Exercise materials:
(* ===== verification/QueryCache.v ===== *)
(** The cache of the lookups of a transform ([FieldQueryCache],
    [crates/wp-data-utils/src/cache.rs]): parameter values are numbered, and the
    results kept in an LRU cache keyed by one to six of those numbers.

    The LRU cache is the [lru] crate's: an interface with the documented
    behaviour of [put] and [peek].  A cache of six arities is one definition on
    lists of parameters; [EnumSizeIndex] keeps the arities apart.  The entries are
    bounded by the capacity, the numbers of the values are never given back. *)
From Stdlib Require Import ZArith Lia String.
From stdpp Require Import prelude strings gmap pretty.
From S2P Require Import Prelude DataModel.
Local Open Scope string_scope.
Local Open Scope list_scope.
Local Open Scope Z_scope.
Local Open Scope wp_scope.

(** ** The LRU cache *)

(** Most recently put first. *)
Definition lru_put_list {K V} `{EqDecision K} (cap : Z) (l : list (K * V)) (k : K) (v : V) : list (K * V) :=
  (k, v) :: match list_find (fun p : K * V => p.1 = k) l with
            | Some (i, _) => delete i l
            | None => if decide (cap <= zlen l) then take (length l - 1) l else l
            end.

Definition lru_peek_list {K V} `{EqDecision K} (l : list (K * V)) (k : K) : option V :=
  snd <$> (snd <$> list_find (fun p : K * V => p.1 = k) l).

Class LruCache (K V : Type) := {
  lru_cache : Type;
  lru_cache_new : Z -> lru_cache;
  lru_put : lru_cache -> K -> V -> lru_cache;
  lru_peek : lru_cache -> K -> option V;
}.

Class LruCacheLaws (K V : Type) `{EqDecision K} (L : LruCache K V) := {
  entries : lru_cache (K:=K) (V:=V) -> list (K * V);
  capacity_of : lru_cache (K:=K) (V:=V) -> Z;
  entries_new n : entries (lru_cache_new n) = [];
  capacity_new n : capacity_of (lru_cache_new n) = n;
  entries_put c k v : entries (lru_put c k v) = lru_put_list (capacity_of c) (entries c) k v;
  capacity_put c k v : capacity_of (lru_put c k v) = capacity_of c;
  peek_entries c k : lru_peek c k = lru_peek_list (entries c) k;
}.

(** ** The numbering *)

Inductive EnumSizeIndex :=
  | Idx1 (a : Z)
  | Idx2 (a b : Z)
  | Idx3 (a b c : Z)
  | Idx4 (a b c d : Z)
  | Idx5 (a b c d e : Z)
  | Idx6 (a b c d e f : Z).

#[export] Instance EnumSizeIndex_eq_dec : EqDecision EnumSizeIndex.
Proof. solve_decision. Defined.

(** The key of each [CacheAble] implementation, by the number of parameters. *)
Definition enum_index (l : list Z) : option EnumSizeIndex :=
  match l with
  | [a] => Some (Idx1 a)
  | [a; b] => Some (Idx2 a b)
  | [a; b; c] => Some (Idx3 a b c)
  | [a; b; c; d] => Some (Idx4 a b c d)
  | [a; b; c; d; e] => Some (Idx5 a b c d e)
  | [a; b; c; d; e; f] => Some (Idx6 a b c d e f)
  | _ => None
  end.

Section Cache.
Context {VT : ValueTypes} {F R : Type} {DA : DataApi F R}.
Context {Eip : EqDecision IpAddr} {Cip : Countable IpAddr}.
Context {L : LruCache EnumSizeIndex (list F)}.

Record FieldQueryCache := mkCache {
  str_idx : gmap string Z;
  i64_idx : gmap Z Z;
  ip_idx : gmap IpAddr Z;
  biguint_idx : gmap string Z;
  cache_data : lru_cache (K := EnumSizeIndex) (V := list F);
  idx_num : Z;
}.

Definition with_capacity (size : Z) : FieldQueryCache :=
  mkCache ∅ ∅ ∅ ∅ (lru_cache_new (Z.max size 1)) 0.

Definition cache_default : FieldQueryCache := mkCache ∅ ∅ ∅ ∅ (lru_cache_new 100) 0.

Definition get_idx (c : FieldQueryCache) (param : F) : option Z :=
  match get_value param with
  | Chars v => str_idx c !! v
  | IntV v => i64_idx c !! v
  | IpAddrV v => ip_idx c !! v
  | BigUint v => biguint_idx c !! (pretty v)
  | _ => None
  end.

(** The number of a value, a new one when the value has none. *)
Definition try_up_idx (c : FieldQueryCache) (param : F) : option Z * FieldQueryCache :=
  let n := idx_num c +w 1 in
  match get_value param with
  | Chars v =>
      match str_idx c !! v with
      | Some i => (Some i, c)
      | None => (Some n, mkCache (<[v := n]> (str_idx c)) (i64_idx c) (ip_idx c) (biguint_idx c) (cache_data c) n)
      end
  | IntV v =>
      match i64_idx c !! v with
      | Some i => (Some i, c)
      | None => (Some n, mkCache (str_idx c) (<[v := n]> (i64_idx c)) (ip_idx c) (biguint_idx c) (cache_data c) n)
      end
  | IpAddrV v =>
      match ip_idx c !! v with
      | Some i => (Some i, c)
      | None => (Some n, mkCache (str_idx c) (i64_idx c) (<[v := n]> (ip_idx c)) (biguint_idx c) (cache_data c) n)
      end
  | BigUint v =>
      let key := pretty v in
      match biguint_idx c !! key with
      | Some i => (Some i, c)
      | None => (Some n, mkCache (str_idx c) (i64_idx c) (ip_idx c) (<[key := n]> (biguint_idx c)) (cache_data c) n)
      end
  | _ => (None, c)
  end.

(** The tuple of the calls: all are made, whatever the first ones answer. *)
Fixpoint try_up_all (c : FieldQueryCache) (params : list F) : list (option Z) * FieldQueryCache :=
  match params with
  | [] => ([], c)
  | p :: params =>
      let '(i, c) := try_up_idx c p in
      let '(ids, c) := try_up_all c params in
      (i :: ids, c)
  end.

Definition save (c : FieldQueryCache) (params : list F) (result : list F) : FieldQueryCache :=
  let '(ids, c) := try_up_all c params in
  match mapM (fun i => i) ids ≫= enum_index with
  | Some k =>
      mkCache (str_idx c) (i64_idx c) (ip_idx c) (biguint_idx c) (lru_put (cache_data c) k result) (idx_num c)
  | None => c
  end.

Definition fetch (c : FieldQueryCache) (params : list F) : option (list F) :=
  match mapM (get_idx c) params ≫= enum_index with
  | Some k => lru_peek (cache_data c) k
  | None => None
  end.

(** ** Reference: a cache keyed by the values themselves *)

Inductive CacheOp := Save (params result : list F) | Fetch (params : list F).

Definition cache_run (c : FieldQueryCache) (o : CacheOp) : option (list F) * FieldQueryCache :=
  match o with
  | Save ps r => (None, save c ps r)
  | Fetch ps => (fetch c ps, c)
  end.

Fixpoint cache_runs (c : FieldQueryCache) (ops : list CacheOp) : list (option (list F)) * FieldQueryCache :=
  match ops with
  | [] => ([], c)
  | o :: ops =>
      let '(out, c) := cache_run c o in
      let '(outs, c) := cache_runs c ops in
      (out :: outs, c)
  end.

Inductive ParamKey := KStr (s : string) | KInt (n : Z) | KIp (a : IpAddr) | KBig (n : N).

#[export] Instance ParamKey_eq_dec : EqDecision ParamKey.
Proof. solve_decision. Defined.

(** The values that are cached; names do not count. *)
Definition param_key (f : F) : option ParamKey :=
  match get_value f with
  | Chars v => Some (KStr v)
  | IntV v => Some (KInt v)
  | IpAddrV v => Some (KIp v)
  | BigUint v => Some (KBig v)
  | _ => None
  end.

Definition RefCache : Type := list (list ParamKey * list F).

Definition ref_run (cap : Z) (l : RefCache) (o : CacheOp) : option (list F) * RefCache :=
  match o with
  | Save ps r =>
      (None, match mapM param_key ps with Some ks => lru_put_list cap l ks r | None => l end)
  | Fetch ps => (mapM param_key ps ≫= lru_peek_list l, l)
  end.

Fixpoint ref_runs (cap : Z) (l : RefCache) (ops : list CacheOp) : list (option (list F)) * RefCache :=
  match ops with
  | [] => ([], l)
  | o :: ops =>
      let '(out, l) := ref_run cap l o in
      let '(outs, l) := ref_runs cap l ops in
      (out :: outs, l)
  end.

Definition params_of (o : CacheOp) : list F := match o with Save ps _ | Fetch ps => ps end.

(** One to six parameters: the arities that are implemented. *)
Definition arity_ok (o : CacheOp) : Prop := (1 <= length (params_of o) <= 6)%nat.

(** ** Simulation *)

Definition idx_of (c : FieldQueryCache) (k : ParamKey) : option Z :=
  match k with
  | KStr v => str_idx c !! v
  | KInt v => i64_idx c !! v
  | KIp v => ip_idx c !! v
  | KBig v => biguint_idx c !! (pretty v)
  end.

What this task involves: Using the listing, collect all lines in which the string "export" is found.

Written solution:
#[export] Instance EnumSizeIndex_eq_dec : EqDecision EnumSizeIndex.
#[export] Instance ParamKey_eq_dec : EqDecision ParamKey.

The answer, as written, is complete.